WHAT TO PRODUCE ->
Among the entries below, one stretch runs from the line that contains "default_flags : RunFlags;" through the line that contains "(** The variant of". Repeat that stretch exactly, ends included, and only that.

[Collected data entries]
BEGIN

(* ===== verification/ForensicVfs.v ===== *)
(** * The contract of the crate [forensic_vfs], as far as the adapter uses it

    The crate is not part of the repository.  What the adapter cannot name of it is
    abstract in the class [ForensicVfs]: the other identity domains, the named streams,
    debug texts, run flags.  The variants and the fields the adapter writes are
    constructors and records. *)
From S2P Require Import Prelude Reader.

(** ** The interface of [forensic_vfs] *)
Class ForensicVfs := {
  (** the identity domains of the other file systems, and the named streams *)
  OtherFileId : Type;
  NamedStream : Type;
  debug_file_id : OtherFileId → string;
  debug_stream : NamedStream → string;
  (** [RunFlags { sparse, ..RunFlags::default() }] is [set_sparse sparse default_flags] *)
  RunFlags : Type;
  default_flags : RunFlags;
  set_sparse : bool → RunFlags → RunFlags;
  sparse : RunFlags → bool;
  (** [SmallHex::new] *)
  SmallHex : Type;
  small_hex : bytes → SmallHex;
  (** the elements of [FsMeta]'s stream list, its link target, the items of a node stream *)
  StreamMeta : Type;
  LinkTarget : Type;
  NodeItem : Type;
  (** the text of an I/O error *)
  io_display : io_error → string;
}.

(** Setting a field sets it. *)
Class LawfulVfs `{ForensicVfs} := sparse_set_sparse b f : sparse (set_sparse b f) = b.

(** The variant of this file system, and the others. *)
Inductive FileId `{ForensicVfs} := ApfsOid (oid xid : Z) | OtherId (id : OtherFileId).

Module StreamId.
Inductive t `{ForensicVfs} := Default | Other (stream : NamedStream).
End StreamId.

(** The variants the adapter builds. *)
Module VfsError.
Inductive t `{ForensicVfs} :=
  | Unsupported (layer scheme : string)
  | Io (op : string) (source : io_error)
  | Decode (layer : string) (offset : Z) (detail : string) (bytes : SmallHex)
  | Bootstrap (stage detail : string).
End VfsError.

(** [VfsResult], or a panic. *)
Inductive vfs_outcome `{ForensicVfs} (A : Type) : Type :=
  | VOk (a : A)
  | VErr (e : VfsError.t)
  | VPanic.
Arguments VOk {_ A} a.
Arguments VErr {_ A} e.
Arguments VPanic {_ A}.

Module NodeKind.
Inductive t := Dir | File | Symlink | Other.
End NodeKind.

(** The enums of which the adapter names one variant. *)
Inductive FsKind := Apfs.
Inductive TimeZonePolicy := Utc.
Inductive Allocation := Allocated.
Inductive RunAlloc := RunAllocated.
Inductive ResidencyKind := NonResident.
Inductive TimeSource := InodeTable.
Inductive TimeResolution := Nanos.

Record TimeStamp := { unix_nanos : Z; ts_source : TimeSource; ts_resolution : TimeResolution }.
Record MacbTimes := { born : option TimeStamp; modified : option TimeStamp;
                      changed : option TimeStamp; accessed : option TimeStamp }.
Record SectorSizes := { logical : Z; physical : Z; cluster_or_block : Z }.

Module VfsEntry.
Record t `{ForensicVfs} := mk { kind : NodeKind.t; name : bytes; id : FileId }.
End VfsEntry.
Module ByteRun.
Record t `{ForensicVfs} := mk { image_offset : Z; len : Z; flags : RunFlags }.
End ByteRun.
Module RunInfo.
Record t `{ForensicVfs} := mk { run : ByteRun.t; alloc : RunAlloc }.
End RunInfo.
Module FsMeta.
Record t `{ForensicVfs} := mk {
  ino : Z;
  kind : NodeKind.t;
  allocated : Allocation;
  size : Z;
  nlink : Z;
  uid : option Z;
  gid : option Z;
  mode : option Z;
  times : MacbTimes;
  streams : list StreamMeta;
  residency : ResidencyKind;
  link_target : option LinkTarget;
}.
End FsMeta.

END

RESULT ->
  default_flags : RunFlags;
  set_sparse : bool → RunFlags → RunFlags;
  sparse : RunFlags → bool;
  (** [SmallHex::new] *)
  SmallHex : Type;
  small_hex : bytes → SmallHex;
  (** the elements of [FsMeta]'s stream list, its link target, the items of a node stream *)
  StreamMeta : Type;
  LinkTarget : Type;
  NodeItem : Type;
  (** the text of an I/O error *)
  io_display : io_error → string;
}.

(** Setting a field sets it. *)
Class LawfulVfs `{ForensicVfs} := sparse_set_sparse b f : sparse (set_sparse b f) = b.

(** The variant of this file system, and the others. *)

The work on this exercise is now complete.